No one in our group had the top scorers this week: the Bears, Titans, and Jets. Maybe I can fill the space with fun anecdotes from your team to entertain you, non-NFL people.
- Nan: 91
- Panthers - Cam Newton: 12
- Jaguars - Blaine Gabbert: 42
- Chiefs - Kyle Orton: 10
- Buccaneers - Josh Freeman: 27
- Alison: -7
- Cowboys - Tony Romo: 0
- Eagles - Michael Vick: 7, Vince Young: 2
- Browns - Seneca Wallace: 5
- Lions - Matthew Stafford: -21
Your story is less heart-warming, sorry Alison. Browns QB Colt McCoy got popped last week (technical term for getting hit really hard, see also: "having your bell rung" and "getting your clock cleaned"). He went to the sideline, said what I assume was the equivalent of "Ish fine, lesh do thish" and stumbled swirly-eyed back onto the field (you know how I like to embellish with made-up things). Whatever the case may be, he was apparently not checked on the sideline for a concussion like he should have been, and there was a stern-faced investigation this week, resulting in yet another new rule: a completely independent, NFL-paid consultant will now sit in the upstairs booths and watch specifically for concussion checks on the sidelines. It will be his only job. I feel like I'm not understanding something in this situation.
- Me: 64
- Redskins - Rex Grossman: 26
- Bills - Ryan Fitzpatrick: 21
- 49ers - Alex Smith: 6
- Bengals - Andy Dalton: 11
- Rob: 36
- Dolphins - Matt Moore: 5
- Raiders - Carson Palmer: -9
- Broncos - Tim Tebow: 5
- Colts - Dan Orlovsky: 35
So the Colts got their first win of the season, and the Packers got their first loss this week.

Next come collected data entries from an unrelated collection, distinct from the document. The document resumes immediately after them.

(** A frame whose bytes behind the header are not those of any packet: its checksum or
    its end marker is wrong. *)
Definition no_packet (frame : bytes) : Prop :=
  forall p, packet_ok p -> frame <> LumenPacket.to_bytes p.

(** [deframes bs ps left]: of the buffer [bs] the packets [ps] are to be processed, and
    [left] is to be kept.  This says what the bytes mean, by what the encoders write,
    and does not mention the parsers:
    - the bytes of a packet are that packet, whatever follows;
    - a header and as many bytes as it announces, that are no packet, are skipped;
    - a header with fewer bytes than it announces is kept, to be completed;
    - where no header can be read, everything up to the next start marker is skipped;
      without one, the bytes are kept unless they are more than half the limit. *)
Inductive deframes : bytes -> list LumenPacket -> bytes -> Prop :=
| deframes_empty : deframes [] [] []
| deframes_packet p rest ps left :
    packet_ok p -> deframes rest ps left ->
    deframes (LumenPacket.to_bytes p ++ rest) (p :: ps) left
| deframes_damaged h body rest ps left :
    header_ok h -> vec_size body = payload_length_ h + 2 ->
    no_packet (LumenHeader.to_bytes h ++ body) -> deframes rest ps left ->
    deframes ((LumenHeader.to_bytes h ++ body) ++ rest) ps left
| deframes_incomplete h body :
    header_ok h -> vec_size body < payload_length_ h + 2 ->
    deframes (LumenHeader.to_bytes h ++ body) [] (LumenHeader.to_bytes h ++ body)
| deframes_junk b junk rest ps left :
    no_header (b :: junk ++ LUMEN_STX :: rest) -> LUMEN_STX ∉ junk ->
    deframes (LUMEN_STX :: rest) ps left ->
    deframes (b :: junk ++ LUMEN_STX :: rest) ps left
| deframes_kept b junk :
    no_header (b :: junk) -> LUMEN_STX ∉ junk ->
    vec_size (b :: junk) <= MAX_FRAME_BUFFER_SIZE / 2 ->
    deframes (b :: junk) [] (b :: junk)
| deframes_dropped b junk :
    no_header (b :: junk) -> LUMEN_STX ∉ junk ->
    MAX_FRAME_BUFFER_SIZE / 2 < vec_size (b :: junk) ->
    deframes (b :: junk) [] [].

(** The loop as a function of the buffer, step by step; [deframe_spec] shows that it
    finds what the reference says. *)
Fixpoint deframe_fuel (fuel : nat) (buffer : bytes) : list LumenPacket * bytes :=
  match fuel with
  | O => ([], buffer)
  | S fuel =>
    if bool_decide (buffer = []) then ([], [])
    else match frame_step buffer with
         | TakePacket packet rest =>
           let '(packets, leftover) := deframe_fuel fuel rest in (packet :: packets, leftover)
         | Discard rest => deframe_fuel fuel rest
         | Break kept => ([], kept)
         end
  end.

Definition deframe (buffer : bytes) : list LumenPacket * bytes :=
  deframe_fuel (S (length buffer)) buffer.

(** A list of packets as a stream of bytes. *)
Definition stream (ps : list LumenPacket) : bytes := ps ≫= LumenPacket.to_bytes.

(** ** One step *)

Lemma payload_length_u16 bs h : LumenHeader.from_bytes bs = Some h -> is_u16 (payload_length_ h).
Proof.
  unfold LumenHeader.from_bytes, LumenHeader.from_bytes_oob.
  destruct (vec_size bs <? LUMEN_HEADER_SIZE); [done|].
  destruct (negb (_ =? LUMEN_STX)); [done|].
  destruct (5 <? _); [done|]. destruct (2 <? _); [done|].
  intros (t & _ & H)%bind_Some. apply bind_Some in H as (p & _ & [= <-]).
  apply u16_range.
Qed.

Lemma next_stx_pos_Some bs pos : next_stx_pos bs = Some pos -> (1 <= pos < length bs)%nat.
Proof.
  unfold next_stx_pos. destruct (list_find _ _) as [[i b]|] eqn:E; [|done].
  simpl. intros [= <-]. apply list_find_Some in E as (E & _ & _).
  apply lookup_lt_Some in E. rewrite length_drop in E. lia.
Qed.

Lemma length_drop_vec n bs : 0 < n -> n <= vec_size bs ->
  (length (drop (Z.to_nat n) bs) < length bs)%nat.
Proof. unfold vec_size. intros. rewrite length_drop. lia. Qed.

(** The loop's measure: what is left for the next iteration is shorter. *)
Lemma frame_step_shrinks bs :
  match frame_step bs with
  | TakePacket _ rest | Discard rest => bs <> [] -> (length rest < length bs)%nat
  | Break kept => kept = [] \/ kept = bs
  end.
Proof.
  unfold frame_step. destruct (LumenPacket.from_bytes bs) as [p|].
  - pose proof (vec_size_nonneg (payload_ p)). unfold total_size, LUMEN_HEADER_SIZE.
    destruct (_ <=? vec_size bs) eqn:E; [|by left]. intros _. apply length_drop_vec; lia.
  - destruct (LumenHeader.from_bytes bs) as [h|] eqn:Eh.
    + apply payload_length_u16 in Eh. unfold is_u16, LUMEN_HEADER_SIZE in *.
      destruct (_ <=? vec_size bs) eqn:E; [|by right]. intros _. apply length_drop_vec; lia.
    + destruct (next_stx_pos bs) as [pos|] eqn:Ep.
      * apply next_stx_pos_Some in Ep. intros _. rewrite length_drop. lia.
      * destruct (_ <? _); [by left|by right].
Qed.

(** More fuel than bytes changes nothing. *)
Lemma deframe_fuel_enough n : forall bs, (length bs < n)%nat -> deframe_fuel n bs = deframe bs.
Proof.
  induction n as [n IH] using lt_wf_ind. intros bs Hn. destruct n as [|n]; [lia|].
  unfold deframe. cbn [deframe_fuel].
  destruct (bool_decide_reflect (bs = [])) as [->|Hne]; [done|].
  pose proof (frame_step_shrinks bs) as Hs.
  assert (forall rest, (length rest < length bs)%nat ->
    deframe_fuel n rest = deframe_fuel (length bs) rest) as Hrest.
  { intros rest Hr. rewrite (IH n) by lia.
    destruct (decide (n = length bs)) as [->|]; [by rewrite IH by lia|].
    by rewrite (IH (length bs)) by lia. }
  destruct (frame_step bs); [|by apply Hrest, Hs|done].
  by rewrite (Hrest _ (Hs Hne)).
Qed.

Lemma deframe_unfold bs : bs <> [] ->
  deframe bs = match frame_step bs with
               | TakePacket packet rest =>
                 let '(packets, leftover) := deframe rest in (packet :: packets, leftover)
               | Discard rest => deframe rest
               | Break kept => ([], kept)
               end.
Proof.
  intros Hne. unfold deframe at 1. cbn [deframe_fuel]. rewrite bool_decide_false by done.
  pose proof (frame_step_shrinks bs) as Hs. destruct (frame_step bs); [|by apply deframe_fuel_enough, Hs|done].
  by rewrite deframe_fuel_enough by (by apply Hs).
Qed.

(** ** Streams of packets *)

Lemma to_bytes_ne p rest : LumenPacket.to_bytes p ++ rest <> [].
Proof.
  intros H. apply (f_equal length) in H. rewrite length_app, length_packet_to_bytes in H.
  cbn [length] in H. lia.
Qed.

Lemma drop_total_size p rest :
  drop (Z.to_nat (total_size p)) (LumenPacket.to_bytes p ++ rest) = rest.
Proof.
  rewrite total_size_to_bytes. unfold vec_size. rewrite Nat2Z.id. apply drop_app_length.
Qed.

Lemma frame_step_packet p rest : packet_ok p -> bytes_ok rest ->
  frame_step (LumenPacket.to_bytes p ++ rest) = TakePacket p rest.
Proof.
  intros Hp Hrest. unfold frame_step. rewrite packet_from_to_bytes by done.
  rewrite total_size_to_bytes, vec_size_app. pose proof (vec_size_nonneg rest).
  replace (_ <=? _) with true by lia.
  by rewrite <- total_size_to_bytes, drop_total_size.
Qed.

Lemma stream_ok ps : Forall packet_ok ps -> bytes_ok (stream ps).
Proof.
  induction 1; [constructor|]. unfold stream. rewrite bind_cons.
  apply bytes_ok_app. split; [by apply packet_to_bytes_ok|done].
Qed.

Lemma deframe_stream ps rest : Forall packet_ok ps -> bytes_ok rest ->
  deframe (stream ps ++ rest) = (ps ++ fst (deframe rest), snd (deframe rest)).
Proof.
  intros Hps Hrest. induction Hps as [|p ps Hp Hps IH]; [change (stream [] ++ rest) with rest; by destruct (deframe rest)|].
  assert (bytes_ok (stream ps ++ rest)) by (apply bytes_ok_app; split; [by apply stream_ok|done]).
  unfold stream. rewrite bind_cons, <- app_assoc. fold (stream ps).
  rewrite deframe_unfold by apply to_bytes_ne.
  rewrite frame_step_packet by done.
  by rewrite IH.
Qed.

(** A corrupted packet that still has its header and its length is skipped whole. *)
Lemma frame_step_damaged bs rest h :
  LumenHeader.from_bytes bs = Some h -> vec_size bs = LUMEN_HEADER_SIZE + payload_length_ h + 2 ->
  bytes_ok bs -> bytes_ok rest ->
  LumenPacket.from_bytes (bs ++ rest) = None ->
  frame_step (bs ++ rest) = Discard rest.
Proof.
  intros Hh Hsz Hbs Hrest Hp. unfold frame_step. rewrite Hp.
  assert (LumenHeader.from_bytes (bs ++ rest) = Some h) as ->.
  { apply header_from_bytes_inv in Hh as [Hhok [tl ->]]; [|done].
    by rewrite <- app_assoc, header_from_to_bytes. }
  rewrite vec_size_app. pose proof (vec_size_nonneg rest).
  replace (_ <=? _) with true by lia. rewrite <- Hsz. unfold vec_size.
  by rewrite Nat2Z.id, drop_app_length.
Qed.

Lemma deframe_damaged bs rest h :
  LumenHeader.from_bytes bs = Some h -> vec_size bs = LUMEN_HEADER_SIZE + payload_length_ h + 2 ->
  bytes_ok bs -> bytes_ok rest ->
  LumenPacket.from_bytes (bs ++ rest) = None ->
  deframe (bs ++ rest) = deframe rest.
Proof.
  intros Hh Hsz Hbs Hrest Hp. rewrite deframe_unfold.
  - by erewrite frame_step_damaged.
  - apply payload_length_u16 in Hh. unfold is_u16, LUMEN_HEADER_SIZE, vec_size in *.
    destruct bs; [cbn [length] in Hsz; lia|done].
Qed.

(** ** The loop *)

Section Loop.
Context {A : AsioAddress} {J : Json} {C : Chrono} {U : Type}.
Context (cb : bytes -> LumenHeader -> endpoint -> M (World U) unit).
Context `{Hcb : !forall pl h e fb, Commutes (with_buffers fb) (cb pl h e)}.
Implicit Types w : World U.

(** Processing the packets found, one after the other. *)
Definition process_packets (ps : list LumenPacket) (e : endpoint) : M (World U) unit :=
  for_each (fun p => process_complete_packet cb p e) ps.

#[local] Instance process_packets_buffers ps e fb : Commutes (with_buffers fb) (process_packets ps e).
Proof. unfold process_packets. apply _. Qed.

Lemma put_buffer_run key b w :
  put_buffer key b w = (Ok tt, with_buffers (<[key := b]> (frame_buffers_ (protocol_ w))) w).
Proof. done. Qed.

Lemma frame_buffer_insert key b w fb :
  frame_buffer key (with_buffers (<[key := b]> fb) w) = b.
Proof. unfold frame_buffer, with_buffers. simpl. by rewrite lookup_insert_eq. Qed.

(** What the state is when the loop has dealt with the packets [ps] and left the
    bytes [rest]. *)
Definition after_packets (key : string) (e : endpoint) (ps : list LumenPacket) (rest : bytes) w
    : World U :=
  with_buffers (<[key := rest]> (frame_buffers_ (protocol_ w)))
    (run_state (process_packets ps e) w).

Lemma frame_loop_run `{!forall pl h e, NoThrow (cb pl h e)} key e fuel : forall b w,
  frame_buffers_ (protocol_ w) !! key = Some b -> (length b < fuel)%nat ->
  frame_loop cb fuel key e w = (Ok true, after_packets key e (deframe b).1 (deframe b).2 w).
Proof.
  unfold after_packets. induction fuel as [|fuel IH]; intros b w Hb Hf; [lia|].
  cbn [frame_loop]. rewrite run_bind, run_gets.
  assert (frame_buffer key w = b) as -> by (unfold frame_buffer; by rewrite Hb).
  destruct (bool_decide_reflect (b = [])) as [->|Hne].
  { rewrite insert_id by done. by rewrite with_buffers_id. }
  rewrite deframe_unfold by done. pose proof (frame_step_shrinks b) as Hs.
  destruct (frame_step b) as [p rest|rest|kept].
  - rewrite run_bind, put_buffer_run. cbv iota. rewrite run_bind, commutes.
    set (w' := run_state (process_complete_packet cb p e) w).
    assert (process_complete_packet cb p e w = (Ok tt, w')) as Hp by apply no_throw_unit, _.
    unfold run_result. rewrite Hp. cbn [fst].
    rewrite (IH rest) by (specialize (Hs Hne); simpl; rewrite ?lookup_insert_eq; done || lia).
    destruct (deframe rest) as [ps leftover]. cbn [fst snd].
    rewrite (run_state_commutes (with_buffers _)) by apply _. simpl. rewrite insert_insert_eq.
    unfold run_state at 2. unfold process_packets. cbn [for_each]. rewrite run_bind, Hp. done.
  - rewrite run_bind, put_buffer_run. cbv iota.
    rewrite (IH rest) by (specialize (Hs Hne); simpl; rewrite ?lookup_insert_eq; done || lia).
    rewrite (run_state_commutes (with_buffers _)) by apply _. simpl. by rewrite insert_insert_eq.
  - done.
Qed.

(** The test at the end of [process_frame_buffer]. *)
Definition clip (b : bytes) : bytes := if MAX_FRAME_BUFFER_SIZE <? vec_size b then [] else b.

Lemma process_frame_buffer_run `{!forall pl h e, NoThrow (cb pl h e)} key e b w :
  frame_buffers_ (protocol_ w) !! key = Some b ->
  process_frame_buffer cb key e w =
  (Ok tt, after_packets key e (deframe b).1 (clip (deframe b).2) w).
Proof.
  intros Hb. unfold process_frame_buffer. rewrite run_bind. unfold ask. rewrite run_gets, Hb.
  rewrite run_bind, (frame_loop_run key e _ b w Hb) by lia. cbv iota.
  unfold after_packets. rewrite run_bind, run_gets, frame_buffer_insert. unfold clip.
  destruct (_ <? _); [|done]. cbn [when]. rewrite put_buffer_run. simpl. by rewrite insert_insert_eq.
Qed.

Oddly, both the Dolphins and Chiefs won tough games less than a week after firing their head coaches. The scene goes like this: the Chiefs fire their head coach, even though he wasn't really doing all that badly. The Dolphins, scared that the Chiefs will get the leg up in courting some big name coaches that might be ready to come back to the NFL, fire their head coach the very next day to... stay competitive?
- Xian: 99
- Texans - TJ Yates: -8
- Steelers - Ben Roethlisberger: 32
- Ravens - Joe Flacco: 45
- Seahawks - Tavaris Jackson: 10
A few weeks back, the primary running back for the Seattle Seahawks, Marshawn Lynch (affectionately nicknamed "The Beast" in Seattle) ran for a touchdown and was subsequently videotaped on the sideline accepting a handful of Skittles from his coach. I say 'caught on tape' because apparently this has been going on for a long time and we just didn't know about it? Ever since he was little, Lynch says, his mom would give him a handful of Skittles for doing well, and it's just a tradition that stuck. Well, now that everyone knows about it, Seattle is determined to destroy market value for Skittles through inflation. After a touchdown this week, Lynch was absolutely inundated in the endzone by a hail of Skittles from the Seattle faithful, and other Seahawks players complained good-naturedly about getting hit in the face with bags of Skittles. The company also gratefully gave Lynch another huge pile of candy in thanks for all the free publicity.
- GOOD QB NPC: -29
- Patriots - Tom Brady: -9
- Chargers - Philip Rivers: 0
- Saints - Drew Brees: -27
- Packers - Aaron Rodgers: 7
- MEDIUM QB NPC: 77
- Giants - Eli Manning: 27
- Falcons - Matt Ryan: -5
- Cardinals - John Skelton: -13
- Jets - Mark Sanchez: 65, Mark Brunell: 3
- BAD QB NPC: 216
- Titans - Matt Hasselbeck: 62, Jake Locker: -3
- Bears - Caleb Hanie: 106.5, Josh McCown: 21.5
- Vikings - Christian Ponder: 27
- Rams - Kellen Clemens: 2
ESPN streams some twitter remarks during games on it's front page sometimes. During the Seahawks/Bears game, the Bears fans were checking out early with statements like: "this is unBEARable" and "goodbye season, go bulls!" Gotta love it.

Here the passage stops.